Start of Data extracts

(** * Myntraq: membership, messaging and conversation views

    A shallow embedding of the server side of the messenger: the four
    relational tables of [shared/schema.ts], the data-access class
    [DatabaseStorage] of [server/storage.ts] and the request handlers of
    [server/routes.ts], followed by the properties of the membership and
    messaging rules.

    Modelling conventions.
    - A table is the list of its rows, oldest first; an UPDATE rewrites rows
      in place and a SELECT without ORDER BY returns them in list order.
    - Timestamps are integers (milliseconds since the epoch); a nullable
      column is an [option].
    - [gen_random_uuid()] and the clock are inputs of the world the handlers
      run in; a primary key that is already taken makes the INSERT throw.
    - The profile table only decorates rows for display (the [profile] and
      [sender] joins) and is left out, together with the routes that serve
      it. *)

From Stdlib Require Import ZArith String Ascii List Sorted Lia.
From stdpp Require Import prelude strings pretty sorting.

Open Scope string_scope.
Open Scope list_scope.
Open Scope Z_scope.

(** ** Schema ([shared/schema.ts]) *)

Inductive ChatType := private | group | channel.
Inductive Role := admin | member.
Inductive MessageType := text | image | file | voice.
Inductive FriendStatus := pending | accepted | rejected.

#[global] Instance ChatType_eq_dec : EqDecision ChatType.
Proof. solve_decision. Defined.
#[global] Instance Role_eq_dec : EqDecision Role.
Proof. solve_decision. Defined.
#[global] Instance MessageType_eq_dec : EqDecision MessageType.
Proof. solve_decision. Defined.
#[global] Instance FriendStatus_eq_dec : EqDecision FriendStatus.
Proof. solve_decision. Defined.

(** Row of [chats]. *)
Record Chat := mkChat {
  c_id : string;
  c_type : ChatType;
  c_name : option string;
  c_description : option string;
  c_iconUrl : option string;
  c_createdBy : option string;
  c_createdAt : option Z;
  c_updatedAt : option Z }.

(** Row of [chat_participants]. The table has a primary key on [id] only:
    nothing makes a pair (chatId, userId) unique. *)
Record ChatParticipant := mkChatParticipant {
  p_id : string;
  p_chatId : string;
  p_userId : string;
  p_role : Role;
  p_joinedAt : option Z;
  p_lastRead : option Z }.

(** Row of [messages]. *)
Record Message := mkMessage {
  m_id : string;
  m_chatId : string;
  m_senderId : string;
  m_content : string;
  m_type : MessageType;
  m_attachmentUrl : option string;
  m_attachmentName : option string;
  m_attachmentSize : option Z;
  m_createdAt : option Z;
  m_isRead : option bool }.

(** Row of [friendships]. *)
Record Friendship := mkFriendship {
  f_id : string;
  f_userId : string;
  f_friendId : string;
  f_status : FriendStatus;
  f_createdAt : option Z }.

(** [ChatWithDetails]: a chat row with its participants, its most recent
    message and an unread counter. *)
Record ChatWithDetails := mkChatWithDetails {
  cd_chat : Chat;
  participants : list ChatParticipant;
  lastMessage : option Message;
  unreadCount : nat }.

(** Insert shapes: the columns a caller supplies; the others take their
    column default. *)
Record InsertChat := mkInsertChat {
  ic_type : ChatType;
  ic_name : option string;
  ic_description : option string;
  ic_createdBy : option string }.

Record InsertChatParticipant := mkInsertChatParticipant {
  ip_chatId : string;
  ip_userId : string;
  ip_role : option Role }.

Record InsertMessage := mkInsertMessage {
  im_chatId : string;
  im_senderId : string;
  im_content : string;
  im_type : MessageType;
  im_attachmentUrl : option string;
  im_attachmentName : option string;
  im_attachmentSize : option Z }.

Record InsertFriendship := mkInsertFriendship {
  if_userId : string;
  if_friendId : string;
  if_status : FriendStatus }.

(** The fields [updateChat] receives from its one caller; [None] is a field
    left [undefined], which the UPDATE does not touch. *)
Record ChatPatch := mkChatPatch {
  cp_name : option string;
  cp_description : option string;
  cp_iconUrl : option string }.

(** ** The database and the world around it *)

Record DB := mkDB {
  chats : list Chat;
  chatParticipants : list ChatParticipant;
  messages : list Message;
  friendships : list Friendship }.

Definition empty_db : DB := mkDB [] [] [] [].

(** [uuids] is the sequence of identifiers the database will generate and
    [drawn] how many of them have been taken; [clock] is the current time. *)
Record World := mkWorld {
  db : DB;
  clock : Z;
  uuids : nat → string;
  drawn : nat }.

Definition set_db (w : World) (d : DB) : World :=
  mkWorld d (clock w) (uuids w) (drawn w).

Definition set_chats (d : DB) (l : list Chat) : DB :=
  mkDB l (chatParticipants d) (messages d) (friendships d).
Definition set_chatParticipants (d : DB) (l : list ChatParticipant) : DB :=
  mkDB (chats d) l (messages d) (friendships d).
Definition set_messages (d : DB) (l : list Message) : DB :=
  mkDB (chats d) (chatParticipants d) l (friendships d).
Definition set_friendships (d : DB) (l : list Friendship) : DB :=
  mkDB (chats d) (chatParticipants d) (messages d) l.

(** ** Asynchronous computations: state passing with exceptions

    A storage call or a handler body runs on a world and either returns a
    value or throws; the world it leaves behind is kept in both cases (there
    is no transaction around a handler). *)

Inductive Outcome (A : Type) :=
  | Returned (a : A)
  | Thrown (e : string).
Arguments Returned {A} a.
Arguments Thrown {A} e.

Definition Async (A : Type) : Type := World → Outcome A * World.

#[global] Instance Async_ret : MRet Async := λ A a w, (Returned a, w).
#[global] Instance Async_bind : MBind Async := λ A B f m w,
  match m w with
  | (Returned a, w') => f a w'
  | (Thrown e, w') => (Thrown e, w')
  end.

Definition throw {A} (e : string) : Async A := λ w, (Thrown e, w).
Definition query {A} (f : DB → A) : Async A := λ w, (Returned (f (db w)), w).
Definition execute (f : DB → DB) : Async unit :=
  λ w, (Returned tt, set_db w (f (db w))).
Definition now : Async Z := λ w, (Returned (clock w), w).
Definition gen_random_uuid : Async string :=
  λ w, (Returned (uuids w (drawn w)),
        mkWorld (db w) (clock w) (uuids w) (S (drawn w))).

(** [for (const x of l) { await body(x) }] *)
Fixpoint for_of {A} (l : list A) (body : A → Async unit) : Async unit :=
  match l with
  | [] => mret tt
  | x :: l' => body x;; for_of l' body
  end.

(** ** JavaScript and SQL helpers *)

(** [Array.prototype.sort(cmp)]: a stable sort; [a] stays before [b] unless
    [cmp a b > 0]. *)
Fixpoint sort_insert {A} (cmp : A → A → Z) (x : A) (l : list A) : list A :=
  match l with
  | [] => [x]
  | y :: l' => if decide (cmp x y ≤ 0) then x :: y :: l'
               else y :: sort_insert cmp x l'
  end.

Definition Array_sort {A} (cmp : A → A → Z) (l : list A) : list A :=
  foldr (sort_insert cmp) [] l.

(** [ORDER BY col DESC] on a nullable timestamp: NULLs come first. *)
Definition desc (a b : option Z) : Z :=
  match a, b with
  | None, None => 0
  | None, Some _ => -1
  | Some _, None => 1
  | Some x, Some y => y - x
  end.

(** [new Date(x).getTime()] for [x] a timestamp or [null]: [null] is the
    epoch. *)
Definition getTime (x : option Z) : Z := default 0 x.

(** [a || b] on values that are truthy whenever they are present. *)
Definition or_else {A} (a b : option A) : option A :=
  match a with Some _ => a | None => b end.

(** [s || null] on an optional string: the empty string is falsy. *)
Definition nonempty (s : option string) : option string :=
  match s with
  | Some "" => None
  | _ => s
  end.

(** [n || null] on an optional number: zero is falsy. *)
Definition nonzero (n : option Z) : option Z :=
  match n with
  | Some 0 => None
  | _ => n
  end.

Definition is_space (c : ascii) : bool :=
  let n := nat_of_ascii c in
  (Nat.leb 9 n && Nat.leb n 13)%bool || Nat.eqb n 32.

Fixpoint trim_start (s : string) : string :=
  match s with
  | String c s' => if is_space c then trim_start s' else s
  | EmptyString => EmptyString
  end.

Fixpoint trim_end (s : string) : string :=
  match s with
  | String c s' =>
      match trim_end s' with
      | EmptyString => if is_space c then EmptyString else String c EmptyString
      | t => String c t
      end
  | EmptyString => EmptyString
  end.

(** [String.prototype.trim] on ASCII white space. *)
Definition trim (s : string) : string := trim_end (trim_start s).

(** ** Storage ([server/storage.ts], class [DatabaseStorage])

    Reads are functions of the database; writes are [Async] computations. *)

(** [const [row] = await db.select()...]: the first row of the result. *)
Definition first_row {A} (rows : list A) : option A := head rows.

(** INSERT under a primary key on [id]. *)
Definition insert_returning {A} (table : DB → list A) (key : A → string)
    (store : DB → list A → DB) (row : A) : Async A := λ w,
  if decide (key row ∈ key <$> table (db w))
  then (Thrown "duplicate key value violates unique constraint", w)
  else (Returned row, set_db w (store (db w) (table (db w) ++ [row]))).

(** UPDATE ... SET ... WHERE: the table with the matching rows rewritten in
    place. DELETE ... WHERE: the table without the matching rows. *)
Definition update_where {A} (P : A → Prop) `{∀ x, Decision (P x)}
    (f : A → A) (rows : list A) : list A :=
  (λ r, if decide (P r) then f r else r) <$> rows.

Definition delete_where {A} (P : A → Prop) `{∀ x, Decision (P x)}
    (rows : list A) : list A :=
  filter (λ r, ¬ P r) rows.

Definition getChat (d : DB) (chatId : string) : option Chat :=
  first_row (filter (λ c, c_id c = chatId) (chats d)).

Definition getChatParticipants (d : DB) (chatId : string)
    : list ChatParticipant :=
  filter (λ p, p_chatId p = chatId) (chatParticipants d).

Definition getChatParticipant (d : DB) (chatId userId : string)
    : option ChatParticipant :=
  first_row (filter (λ p, p_chatId p = chatId ∧ p_userId p = userId)
                    (chatParticipants d)).

(** [getMessages(chatId, limit = 50)]: the [limit] most recent messages,
    returned oldest first. *)
Definition getMessages (d : DB) (chatId : string) (limit : nat)
    : list Message :=
  let msgs :=
    take limit
      (Array_sort (λ a b, desc (m_createdAt a) (m_createdAt b))
                  (filter (λ m, m_chatId m = chatId) (messages d))) in
  reverse msgs.

Definition getChatWithDetails (d : DB) (chatId : string)
    : option ChatWithDetails :=
  match getChat d chatId with
  | None => None
  | Some chat =>
      let participants := getChatParticipants d chatId in
      let msgs := getMessages d chatId 1 in
      let lastMessage := head msgs in
      Some (mkChatWithDetails chat participants lastMessage 0)
  end.

(** The WHERE clause of the unread count: [created_at > lastRead] when the
    cursor is set (false on a NULL [created_at]), [true] otherwise. *)
Definition after_cursor (lastRead : option Z) (m : Message) : Prop :=
  match lastRead with
  | Some r => match m_createdAt m with Some t => r < t | None => False end
  | None => True
  end.

#[global] Instance after_cursor_dec lastRead m :
  Decision (after_cursor lastRead m).
Proof.
  unfold after_cursor.
  destruct lastRead; [destruct (m_createdAt m)|]; apply _.
Defined.

(** What the chat list is ordered by: [lastMessage?.createdAt || createdAt],
    read as a time. *)
Definition activity (c : ChatWithDetails) : Z :=
  getTime (or_else (lastMessage c ≫= m_createdAt) (c_createdAt (cd_chat c))).

Definition getUserChats (d : DB) (userId : string) : list ChatWithDetails :=
  let userParticipations :=
    filter (λ p, p_userId p = userId) (chatParticipants d) in
  let chatIds := p_chatId <$> userParticipations in
  if decide (length chatIds = 0%nat) then [] else
  let userChats :=
    (λ chatId,
       match getChatWithDetails d chatId with
       | None => None
       | Some chatWithDetails =>
           let participation :=
             head (filter (λ p, p_chatId p = chatId) userParticipations) in
           let lastRead := participation ≫= p_lastRead in
           let unreadMessages :=
             length (filter (λ m, m_chatId m = chatId ∧
                                  m_senderId m ≠ userId ∧
                                  after_cursor lastRead m) (messages d)) in
           Some (mkChatWithDetails (cd_chat chatWithDetails)
                                   (participants chatWithDetails)
                                   (lastMessage chatWithDetails)
                                   unreadMessages)
       end) <$> chatIds in
  Array_sort (λ a b, activity b - activity a) (omap id userChats).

End of Data extracts

§ **What you should do**:
Repeat the data word for word, starting at its first line and stopping after the line that contains "Modelling conventions.".

§ **Your response**:
(** * Myntraq: membership, messaging and conversation views

    A shallow embedding of the server side of the messenger: the four
    relational tables of [shared/schema.ts], the data-access class
    [DatabaseStorage] of [server/storage.ts] and the request handlers of
    [server/routes.ts], followed by the properties of the membership and
    messaging rules.

    Modelling conventions.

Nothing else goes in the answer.